• _The task_
Range to output from the entries below: the line containing "segment_index_for_ordinal ordinal segments" through the line containing "if (limit <?". Set it down exactly, ends included, nothing else.

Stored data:
(* ===== verification/HistoryPaging.v ===== *)
(** * Reading a thread's history in pages:
    [thread-store/src/local/rollout_lineage.rs] and
    [thread-store/src/local/thread_history/{read,segment_paging,turn_lookup}.rs]

    A forked thread reads ranges of several rollouts, oldest first: its lineage.
    A page walks the segments of the lineage from a cursor, collecting one row
    more than asked for to know whether there is a next page. *)

From stdpp Require Import prelude list gmap strings sorting pretty.
From S2P Require Import Prelude ThreadItems ThreadHistory RolloutStore.

(** ** Lineage *)
Record HistoryPosition := mkPosition {
  hp_thread_id : str;
  hp_end_ordinal_exclusive : N;
  hp_end_byte_offset : N;
}.

Record RolloutLineageSegment := mkSegment {
  rollout_id : str;
  start_ordinal : N;
  seg_end : option HistoryPosition;
}.
Implicit Types seg : RolloutLineageSegment.

Definition end_ordinal seg : option N := hp_end_ordinal_exclusive <$> seg_end seg.

(** What the first line of a rollout states, and how long the file is. *)
Record RolloutInfo := mkInfo {
  ri_thread_id : str;
  ri_paginated : bool;
  ri_history_base : option HistoryPosition;
  ri_length : N;
}.

Definition malformed_lineage (thread_id detail : str) : ThreadStoreError :=
  InvalidRequest ($"invalid paginated history lineage for " ++ thread_id ++ $": " ++ detail).

Definition validate_cutoff_bounds (requested : str) (info : RolloutInfo) (end_ : HistoryPosition) : store_result unit :=
  if (hp_end_ordinal_exclusive end_ =? 0)%N then
    Err (malformed_lineage requested ($"cutoff cannot include source session metadata"))
  else if (ri_length info <? hp_end_byte_offset end_)%N then
    Err (malformed_lineage requested ($"cutoff byte offset is past the source rollout"))
  else Ok tt.

(** One round of the loop: the segment of a rollout and the base it points to. *)
Definition lineage_segment (requested : str) (first : bool) (id : str) (info : RolloutInfo) (end_ : option HistoryPosition)
    : store_result RolloutLineageSegment :=
  if first && negb (bool_decide (ri_thread_id info = requested)) then
    Err (malformed_lineage requested ($"source rollout belongs to another thread"))
  else if negb (ri_paginated info) then Err (malformed_lineage requested ($"source rollout is not paginated"))
  else
    let? _ := match end_ with Some e => validate_cutoff_bounds requested info e | None => Ok tt end in
    let? start := match ri_history_base info with
                  | Some base => ok_or (malformed_lineage requested ($"source ordinal overflow"))
                                   (checked_add_u64 (hp_end_ordinal_exclusive base) 1)
                  | None => Ok 1%N
                  end in
    Ok (mkSegment id start end_).

Section lineage.
(** The rollouts that exist, and the rollout of a thread. *)
Context (rollouts : gmap str RolloutInfo) (current_rollout : str → option str).

(** The loop follows the pointers to older rollouts; the segments come newest
    first. It runs out of fuel, returning nothing, only if there is too little. *)
Fixpoint lineage_loop (fuel : nat) (requested : str) (seen : gset str) (first : bool) (id : str) (end_ : option HistoryPosition)
    : option (store_result (list RolloutLineageSegment)) :=
  match fuel with
  | 0 => None
  | S fuel =>
      match rollouts !! id with
      | None => Some (Err (malformed_lineage (if first then requested else id) ($"missing source rollout")))
      | Some info =>
          if bool_decide (id ∈ seen) then Some (Err (malformed_lineage requested ($"cycle detected")))
          else match lineage_segment requested first id info end_ with
               | Err e => Some (Err e)
               | Ok segment =>
                   match ri_history_base info with
                   | None => Some (Ok [segment])
                   | Some base =>
                       match lineage_loop fuel requested ({[id]} ∪ seen) false (hp_thread_id base) (Some base) with
                       | Some (Ok segments) => Some (Ok (segment :: segments))
                       | o => o
                       end
                   end
               end
      end
  end.

Definition resolve_rollout_lineage (requested : str) : option (store_result (list RolloutLineageSegment)) :=
  match current_rollout requested with
  | None => Some (Err (malformed_lineage requested ($"missing source rollout")))
  | Some id =>
      match lineage_loop (S (S (size rollouts))) requested ∅ true id None with
      | Some (Ok segments) => Some (Ok (reverse segments))
      | o => o
      end
  end.
End lineage.

Definition in_segment (ordinal : N) seg : bool :=
  (start_ordinal seg <=? ordinal)%N && match end_ordinal seg with Some e => (ordinal <? e)%N | None => true end.

(** [segments.iter().position(..)] *)
Fixpoint segment_index_for_ordinal (ordinal : N) (segments : list RolloutLineageSegment) : option nat :=
  match segments with
  | [] => None
  | seg :: segments => if in_segment ordinal seg then Some 0 else S <$> segment_index_for_ordinal ordinal segments
  end.

Definition truncate_at (info : RolloutInfo) (segments : list RolloutLineageSegment) (end_ : HistoryPosition)
    : store_result (list RolloutLineageSegment) :=
  match list_find (λ seg, rollout_id seg = hp_thread_id end_) segments with
  | None => Err (Internal ($"fork position is outside the source lineage"))
  | Some (i, seg) =>
      let? _ := validate_cutoff_bounds (hp_thread_id end_) info end_ in
      Ok (take i segments ++ [mkSegment (rollout_id seg) (start_ordinal seg) (Some end_)])
  end.

(** ** Cursors *)
Inductive SortDirection : Type := Asc | Desc.
Inductive CursorScope : Type := ScopeTurns | ItemsByCreatedAtOrdinal | ItemsByUpdatedAtOrdinal.
#[global] Instance CursorScope_eq_dec : EqDecision CursorScope.
Proof. solve_decision. Defined.

Record HistoryCursor := mkCursor {
  requested_thread_id : str;
  cursor_ordinal : N;
  include_anchor : bool;
  cursor_scope : CursorScope;
}.

Definition invalid_cursor (cursor : str) : ThreadStoreError := InvalidRequest ($"invalid cursor: " ++ cursor).

Definition sqlite_ordinal (value : N) : store_result Z :=
  if (Z.of_N value <=? I64_MAX)%Z then Ok (Z.of_N value)
  else Err (InvalidRequest ($"rollout ordinal exceeds SQLite integer range")).

Definition page_size_too_large : ThreadStoreError := InvalidRequest ($"page size is too large").

Definition validate_page_size (page_size : N) : store_result unit :=
  if (page_size =? 0)%N then Err (InvalidRequest ($"page size must be positive"))
  else let? limit := ok_or page_size_too_large (checked_add_u64 page_size 1) in
       if (Z.of_N limit <=? I64_MAX)%Z then Ok tt else Err page_size_too_large.

Definition remaining_limit (page_size row_count : N) : store_result N :=
  match checked_add_u64 page_size 1 with
  | None => Err page_size_too_large
  | Some limit =>
      if (limit <? row_count)%N then Err page_size_too_large
      else if (Z.of_N (limit - row_count) <=? I64_MAX)%Z then Ok (limit - row_count)%N else Err page_size_too_large
  end.

(** The operator of the cursor clause. *)
Definition beyond (dir : SortDirection) (anchor : bool) (ordinal position : Z) : bool :=
  match dir, anchor with
  | Asc, true => (ordinal <=? position)%Z
  | Asc, false => (ordinal <? position)%Z
  | Desc, true => (position <=? ordinal)%Z
  | Desc, false => (position <? ordinal)%Z
  end.

Record SegmentPage (T : Type) := mkPage {
  rows : list T;
  next_cursor : option str;
  backwards_cursor : option str;
}.
Arguments mkPage {T}.
Arguments rows {T}.
Arguments next_cursor {T}.
Arguments backwards_cursor {T}.

Section paging.
(** The text of a cursor is JSON. *)
Context (cursor_to_string : HistoryCursor → str) (cursor_from_str : str → option HistoryCursor).

Definition parse_cursor (cursor : option str) (thread_id : str) (scope : CursorScope) : store_result (option HistoryCursor) :=
  match cursor with
  | None => Ok None
  | Some text =>
      match cursor_from_str text with
      | None => Err (invalid_cursor text)
      | Some c =>
          if negb (bool_decide (requested_thread_id c = thread_id)) || negb (bool_decide (cursor_scope c = scope))
          then Err (invalid_cursor text) else Ok (Some c)
      end
  end.

Definition serialize_cursor (thread_id : str) (scope : CursorScope) (ordinal : Z) (anchor : bool) : store_result str :=
  if (ordinal <? 0)%Z then Err (invalid_cursor ($"negative rollout ordinal"))
  else Ok (cursor_to_string (mkCursor thread_id (Z.to_N ordinal) anchor scope)).

(** ** Pages *)
Context {T : Type} (position : T → Z).
(** Whether the columns of a row can be read back. *)
Context (stored : T → store_result unit).

(** [ORDER BY rollout_ordinal]; ordinals are unique in a table. *)
Definition precedes (dir : SortDirection) (a b : T) : Prop :=
  match dir with Asc => (position a ≤ position b)%Z | Desc => (position b ≤ position a)%Z end.
#[global] Instance precedes_dec dir a b : Decision (precedes dir a b).
Proof. destruct dir; cbn; apply _. Defined.

Definition order_by (dir : SortDirection) (xs : list T) : list T := merge_sort (precedes dir) xs.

• _Solution to this exercise_
  | seg :: segments => if in_segment ordinal seg then Some 0 else S <$> segment_index_for_ordinal ordinal segments
  end.

Definition truncate_at (info : RolloutInfo) (segments : list RolloutLineageSegment) (end_ : HistoryPosition)
    : store_result (list RolloutLineageSegment) :=
  match list_find (λ seg, rollout_id seg = hp_thread_id end_) segments with
  | None => Err (Internal ($"fork position is outside the source lineage"))
  | Some (i, seg) =>
      let? _ := validate_cutoff_bounds (hp_thread_id end_) info end_ in
      Ok (take i segments ++ [mkSegment (rollout_id seg) (start_ordinal seg) (Some end_)])
  end.

(** ** Cursors *)
Inductive SortDirection : Type := Asc | Desc.
Inductive CursorScope : Type := ScopeTurns | ItemsByCreatedAtOrdinal | ItemsByUpdatedAtOrdinal.
#[global] Instance CursorScope_eq_dec : EqDecision CursorScope.
Proof. solve_decision. Defined.

Record HistoryCursor := mkCursor {
  requested_thread_id : str;
  cursor_ordinal : N;
  include_anchor : bool;
  cursor_scope : CursorScope;
}.

Definition invalid_cursor (cursor : str) : ThreadStoreError := InvalidRequest ($"invalid cursor: " ++ cursor).

Definition sqlite_ordinal (value : N) : store_result Z :=
  if (Z.of_N value <=? I64_MAX)%Z then Ok (Z.of_N value)
  else Err (InvalidRequest ($"rollout ordinal exceeds SQLite integer range")).

Definition page_size_too_large : ThreadStoreError := InvalidRequest ($"page size is too large").

Definition validate_page_size (page_size : N) : store_result unit :=
  if (page_size =? 0)%N then Err (InvalidRequest ($"page size must be positive"))
  else let? limit := ok_or page_size_too_large (checked_add_u64 page_size 1) in
       if (Z.of_N limit <=? I64_MAX)%Z then Ok tt else Err page_size_too_large.

Definition remaining_limit (page_size row_count : N) : store_result N :=
  match checked_add_u64 page_size 1 with
  | None => Err page_size_too_large
  | Some limit =>
      if (limit <? row_count)%N then Err page_size_too_large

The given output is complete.